## TRY IT
Print, exactly as written, every line from the first line of the records below through the line containing "CSV, Zinc or", and nothing further.

(DATA FOR ANALYSIS begins)

(** X15.  When the Accept header of the request can be read,
    [_manage_exception] answers with the error grid in the format
    negotiated for it, or in Zinc when nothing is acceptable, so always in
    CSV, Zinc or JSON; the status is the code and message of an
    [HttpError], and 400 and [ERROR] for any other exception; it then
    fails only when [dump] fails on the error grid.  When the reading of
    the Accept header raises, [_manage_exception] raises that exception
    itself. *)
Theorem X15_manage_exception
    (matches : ops.AcceptableType -> string -> bool) (Grid : Type)
    (dump : Grid -> string -> result string)
    (parse_accept : string -> result (list ops.AcceptableType))
    (error_grid : string -> result Grid) (format_exc : exn -> string)
    (HttpError_msg : exn -> string)
    (headers : gmap string string) (ex : exn) (stage : string) (g : Grid) :
  error_grid (if String.eqb stage "dev" then format_exc ex else "") = Ok g ->
  (forall accept : list ops.AcceptableType,
     parse_accept (default ops.DEFAULT_MIME_TYPE (headers !! "Accept"))
     = Ok accept ->
     let m := default ops.MODE_ZINC (negotiated_mode matches accept) in
     (m = ops.MODE_CSV \/ m = ops.MODE_ZINC \/ m = ops.MODE_JSON)
     /\ ops_http._manage_exception matches Grid dump parse_accept error_grid
          format_exc HttpError_msg headers ex stage
        = (body ← dump g m;
           Ok (ops_http.mk_response (status_code_of ex)
                 (status_msg_of HttpError_msg ex) (response_headers m) body)))
  /\ (forall e : exn,
        parse_accept (default ops.DEFAULT_MIME_TYPE (headers !! "Accept"))
        = Raise e ->
        ops_http._manage_exception matches Grid dump parse_accept error_grid
          format_exc HttpError_msg headers ex stage
        = Raise e).
Proof.
  intros Hg. split.
  - intros accept Ha m. split.
    + apply negotiated_mode_supported.
    + now apply manage_exception_served.
  - intros e He. now apply (manage_exception_unread _ _ _ _ _ _ _ _ _ _ g).
Qed.
(** C2 as stated fails on the code: both pairs below have four and eight
    cells and numeric cells the coercions accept, and both are turned into
    records; the first has 9.04 points out of 9 rounds, the second has -3
    rounds. *)
Lemma parse_breaks_invariant :
  exists r1 r2,
    dec_parse jan (records_table [open_a; score_over; open_b; score_negative])
              [] = Return [r1; r2]
    /\ Pts r1 = float_lit "9.04" /\ Rds r1 = 9
    /\ F64.leb_int (Pts r1) (Rds r1) = false
    /\ Pts r2 = float_lit "0" /\ Rds r2 = -3
    /\ (Rds r2 >? 0) = false.
Proof.
  do 2 eexists. split; [vm_compute; reflexivity |].
  repeat split; vm_compute; reflexivity.
Qed.

Lemma parse_row_shape_witness :
  List.length (children short_header) <> 4%nat
  /\ dec_parse jan (records_table [open_a; score_ok; short_header; score_ok])
               [] = Raise (UnpackTooFew 4 3).
Proof.
  split; [cbn; lia |].
  refine (proj2 (@parse_row_shape dec_float dec_int jan
                   (records_table [open_a; score_ok; short_header; score_ok])
                   [] [open_a; short_header] [score_ok; score_ok] 1%nat
                   short_header score_ok
                   eq_refl eq_refl eq_refl eq_refl eq_refl _) _).
  - left. cbn. lia.
  - intros [| j] Hj; [| lia].
    eexists. vm_compute. reflexivity.
Defined.

(** C6 as stated fails on the code: the offending row is row 0 of the
    first table and row 1 of the second, and what is raised is the same
    exception, which carries no row index. *)
Lemma row_shape_error_without_index :
  nth_error (findAll_tr (records_table [short_header; score_ok;
                                        open_b; score_ok]) TRN_NAME_COLOR) 0
  = Some short_header
  /\ nth_error (findAll_tr (records_table [open_a; score_ok;
                                           short_header; score_ok])
                           TRN_NAME_COLOR) 1
     = Some short_header
  /\ dec_parse jan (records_table [short_header; score_ok; open_b; score_ok])
               [] = Raise (UnpackTooFew 4 3)
  /\ dec_parse jan (records_table [open_a; score_ok; short_header; score_ok])
               [] = Raise (UnpackTooFew 4 3).
Proof. repeat split; vm_compute; reflexivity. Qed.



(** C4. On a table with two header rows and three score rows no record is
    returned, and what is raised is the [TypeError] of dividing one message
    string by the other, not the [RuntimeError] the source spells out. *)
Theorem length_mismatch_raises_type_error :
  List.length (findAll_tr (records_table [open_a; open_b; score_ok; score_ok;
                                          score_ok]) TRN_NAME_COLOR) = 2%nat
  /\ List.length (findAll_tr (records_table [open_a; open_b; score_ok;
                                             score_ok; score_ok])
                             TRN_SCORE_COLOR) = 3%nat
  /\ dec_parse jan (records_table [open_a; open_b; score_ok; score_ok;
                                   score_ok]) [] = Raise TypeError
  /\ fst (dec_scrape (fun _ => results_page [open_a; open_b; score_ok;
                                             score_ok; score_ok])
                     [pstr "u1"]) = Raise TypeError.
Proof. repeat split; vm_compute; reflexivity. Qed.

Lemma no_records_continue_witness :
  text no_records_table = NO_RECORDS_STRING
  /\ scrape_from dec_float dec_int static_post
                 (static_get (fun _ => no_records_page))
                 [pstr "u1"; pstr "u2"] [] start =
     scrape_from dec_float dec_int static_post
                 (static_get (fun _ => no_records_page))
                 [pstr "u2"] []
                 {| world := tt;
                    log := [EvPost LOGIN_URL; EvGet (pstr "u1");
                            EvPrint (pstr "2019-Jan No Records!")] |}.
Proof.
  split; [reflexivity |].
  exact (@no_records_continue dec_float dec_int unit static_post
           (static_get (fun _ => no_records_page)) (pstr "u1") [pstr "u2"] []
           start tt tt no_records_page period_table no_records_table
           eq_refl eq_refl eq_refl eq_refl eq_refl).
Defined.

(** C3. On two periods without records nothing sleeps between the two
    logins; after a period with records the run does sleep. *)
Theorem no_records_skips_sleep :
  dec_scrape (fun _ => no_records_page) [pstr "u1"; pstr "u2"] =
  (Return [],
   {| world := tt;
      log := [EvPost LOGIN_URL; EvGet (pstr "u1");
              EvPrint (pstr "2019-Jan No Records!");
              EvPost LOGIN_URL; EvGet (pstr "u2");
              EvPrint (pstr "2019-Jan No Records!")] |})
  /\ throttled (log (snd (dec_scrape (fun _ => no_records_page)
                                     [pstr "u1"; pstr "u2"]))) = false
  /\ log (snd (dec_scrape (fun _ => results_page [open_a; score_ok])
                          [pstr "u1"; pstr "u2"])) =
     [EvPost LOGIN_URL; EvGet (pstr "u1"); EvPrint (pstr "Scraping 2019-Jan...");
      EvSleep 1;
      EvPost LOGIN_URL; EvGet (pstr "u2"); EvPrint (pstr "Scraping 2019-Jan...");
      EvSleep 1]
  /\ throttled (log (snd (dec_scrape (fun _ => results_page [open_a; score_ok])
                                     [pstr "u1"; pstr "u2"]))) = true.
Proof. repeat split; vm_compute; reflexivity. Qed.

(** * Further properties *)

(** ** The performance table *)

Lemma lookup_In (d : list (pynum * Z)) (x : spec_float) (v : Z) :
  lookup d x = Some v ->
  exists k, In (k, v) d /\ key_eqb x k = true.
Proof.
  induction d as [| [k w] d IH]; cbn [lookup]; [discriminate |].
  destruct (key_eqb x k) eqn:E.
  - intros H; injection H as <-. exists k. split; [left; reflexivity | exact E].
  - intros H. destruct (IH H) as (k' & Hin & Hk').
    exists k'. split; [right; exact Hin | exact Hk'].
Qed.

Lemma lookup_defined (d : list (pynum * Z)) (x : spec_float) (k : pynum) :
  In k (map fst d) -> key_eqb x k = true -> lookup d x <> None.
Proof.
  induction d as [| [k' w] d IH]; cbn [lookup map fst In]; [contradiction |].
  intros [-> | Hin] E.
  - rewrite E; discriminate.
  - destruct (key_eqb x k'); [discriminate | apply IH; assumption].
Qed.

Lemma table_keys :
  map fst PERFORMANCE_TABLE = map table_key (rev (range 101)).
Proof. vm_compute. reflexivity. Qed.

(** X1. The table has 101 entries, whose keys are 1.00 down to 0.00 in
    steps of 0.01; looking up [k/100] gives the value written next to that
    key (no entry hides another); and a float has an entry exactly when it
    equals one of these keys. *)
Theorem table_coverage :
  List.length PERFORMANCE_TABLE = 101%nat
  /\ map fst PERFORMANCE_TABLE = map table_key (rev (range 101))
  /\ (forall k, 0 <= k <= 100 ->
        exists key v,
          nth_error PERFORMANCE_TABLE (Z.to_nat (100 - k)) = Some (key, v)
          /\ key_eqb (hundredth k) key = true
          /\ lookup PERFORMANCE_TABLE (hundredth k) = Some v)
  /\ (forall x, lookup PERFORMANCE_TABLE x <> None <->
                exists k, 0 <= k <= 100 /\ key_eqb x (table_key k) = true).
Proof.
  split; [reflexivity |]. split; [exact table_keys |]. split.
  - intros k Hk.
    assert (Hall : forallb entry_at (range 101) = true)
      by (vm_compute; reflexivity).
    rewrite forallb_forall in Hall.
    assert (Hin : In k (range 101)) by (apply in_range; lia).
    specialize (Hall k Hin). unfold entry_at in Hall.
    destruct (lookup PERFORMANCE_TABLE (hundredth k)) as [v |];
      [| discriminate].
    destruct (nth_error PERFORMANCE_TABLE (Z.to_nat (100 - k)))
      as [[key w] |]; [| discriminate].
    apply andb_true_iff in Hall. destruct Hall as [Hv Hkey].
    apply Z.eqb_eq in Hv. subst w.
    exists key, v. repeat split; assumption || reflexivity.
  - intros x. split.
    + intros H. destruct (lookup PERFORMANCE_TABLE x) as [v |] eqn:E;
        [| contradiction H; reflexivity].
      destruct (lookup_In _ _ E) as (key & Hin & Hkey).
      apply (in_map fst) in Hin. cbn [fst] in Hin.
      rewrite table_keys in Hin. apply in_map_iff in Hin.
      destruct Hin as (k & <- & Hk). apply in_rev in Hk.
      unfold range in Hk. apply in_map_iff in Hk.
      destruct Hk as (n & <- & Hn). apply in_seq in Hn.
      exists (Z.of_nat n). split; [lia | exact Hkey].
    + intros (k & Hk & Hkey).
      apply lookup_defined with (k := table_key k); [| exact Hkey].
      rewrite table_keys. apply in_map, in_rev. rewrite rev_involutive.
      apply in_range. lia.
Qed.

Lemma table_coverage_witness :
  0 <= 78 <= 100
  /\ exists key v,
      nth_error PERFORMANCE_TABLE (Z.to_nat (100 - 78)) = Some (key, v)
      /\ key_eqb (hundredth 78) key = true
      /\ lookup PERFORMANCE_TABLE (hundredth 78) = Some v.
Proof.
  split; [lia |].
  apply (proj1 (proj2 (proj2 table_coverage)) 78). lia.
Defined.

Lemma table_step (k : Z) :
  0 <= k < 100 ->
  exists a b, lookup PERFORMANCE_TABLE (hundredth k) = Some a
              /\ lookup PERFORMANCE_TABLE (hundredth (k + 1)) = Some b
              /\ a < b.
Proof.
  intros Hk.
  assert (Hall : forallb increasing_at (range 100) = true)
    by (vm_compute; reflexivity).
  rewrite forallb_forall in Hall.
  assert (Hin : In k (range 100)) by (apply in_range; lia).
  specialize (Hall k Hin). unfold increasing_at in Hall.
  destruct (lookup PERFORMANCE_TABLE (hundredth k)) as [a |]; [| discriminate].
  destruct (lookup PERFORMANCE_TABLE (hundredth (k + 1))) as [b |];
    [| discriminate].
  exists a, b. repeat split. apply Z.ltb_lt. exact Hall.
Qed.

(** X2. The table is strictly increasing: a larger two-decimal score has a
    strictly larger rating difference. *)
Theorem table_increasing (k k' : Z) :
  0 <= k -> k < k' -> k' <= 100 ->
  exists a b, lookup PERFORMANCE_TABLE (hundredth k) = Some a
              /\ lookup PERFORMANCE_TABLE (hundredth k') = Some b
              /\ a < b.
Proof.
  intros H0 Hlt H100.
  replace k' with (k + 1 + Z.of_nat (Z.to_nat (k' - k - 1))) in * by lia.
  generalize dependent (Z.to_nat (k' - k - 1)). intros n.
  induction n as [| n IH]; intros _ H100.
  - replace (k + 1 + Z.of_nat 0) with (k + 1) in * by lia.
    apply table_step. lia.
  - destruct IH as (a & b & Ha & Hb & Hab); [lia | lia |].
    destruct (table_step (k := k + 1 + Z.of_nat n)) as (b' & c & Hb' & Hc & Hbc);
      [lia |].
    replace (k + 1 + Z.of_nat (S n)) with (k + 1 + Z.of_nat n + 1) by lia.
    exists a, c. repeat split; [exact Ha | exact Hc |].
    rewrite Hb in Hb'. injection Hb' as <-. lia.
Qed.

Lemma table_increasing_witness :
  0 <= 50 /\ 50 < 78 /\ 78 <= 100
  /\ exists a b, lookup PERFORMANCE_TABLE (hundredth 50) = Some a
                 /\ lookup PERFORMANCE_TABLE (hundredth 78) = Some b
                 /\ a < b.
Proof.
  split; [lia |]. split; [lia |]. split; [lia |].
  apply (@table_increasing 50 78); lia.
Defined.

Lemma table_values_bounded (x : spec_float) (v : Z) :
  lookup PERFORMANCE_TABLE x = Some v -> -800 <= v <= 800.
Proof.
  intros H. destruct (lookup_In _ _ H) as (k & Hin & _).
  assert (Hall : forallb (fun kv => (-800 <=? snd kv) && (snd kv <=? 800))
                         PERFORMANCE_TABLE = true)
    by (vm_compute; reflexivity).
  rewrite forallb_forall in Hall. specialize (Hall _ Hin). cbn [snd] in Hall.
  apply andb_true_iff in Hall. destruct Hall as [H1 H2].
  apply Z.leb_le in H1. apply Z.leb_le in H2. lia.
Qed.

(** ** [calc_performance] at its edges *)

(** X3. A performance, when one is returned, lies within 800 points of the
    opponents' average, and the number of rounds was not zero. *)
Theorem performance_within_800 (avg : Z) (pts : pynum) (rds perf : Z) :
  calc_performance avg pts rds = Return perf ->
  avg - 800 <= perf <= avg + 800 /\ rds <> 0.
Proof.
  intros H. destruct (calc_performance_rounds _ _ _ H)
    as (Hrds & sc & off & _ & Hoff & ->).
  split; [| exact Hrds].
  pose proof (table_values_bounded _ Hoff). lia.
Qed.

Lemma performance_within_800_witness :
  calc_performance 2000 (PyInt 7) 9 = Return 2220
  /\ 2000 - 800 <= 2220 <= 2000 + 800 /\ 9 <> 0.
Proof.
  split; [vm_compute; reflexivity |].
  apply (@performance_within_800 2000 (PyInt 7) 9 2220).
  vm_compute; reflexivity.
Defined.

Lemma of_int_finite (n : Z) (b : spec_float) :
  F64.of_int n = Return b ->
  (exists s, b = S754_zero s) \/ (exists s m e, b = S754_finite s m e).
Proof.
  unfold F64.of_int.
  destruct (binary_normalize F64.prec F64.emax n 0 false) as [s | s | | s m e];
    intros H; try discriminate; injection H as <-.
  - left; exists s; reflexivity.
  - right; exists s, m, e; reflexivity.
Qed.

(DATA FOR ANALYSIS ends)

## SOLUTION FOR THIS PROBLEM
(** X15.  When the Accept header of the request can be read,
    [_manage_exception] answers with the error grid in the format
    negotiated for it, or in Zinc when nothing is acceptable, so always in
    CSV, Zinc or JSON; the status is the code and message of an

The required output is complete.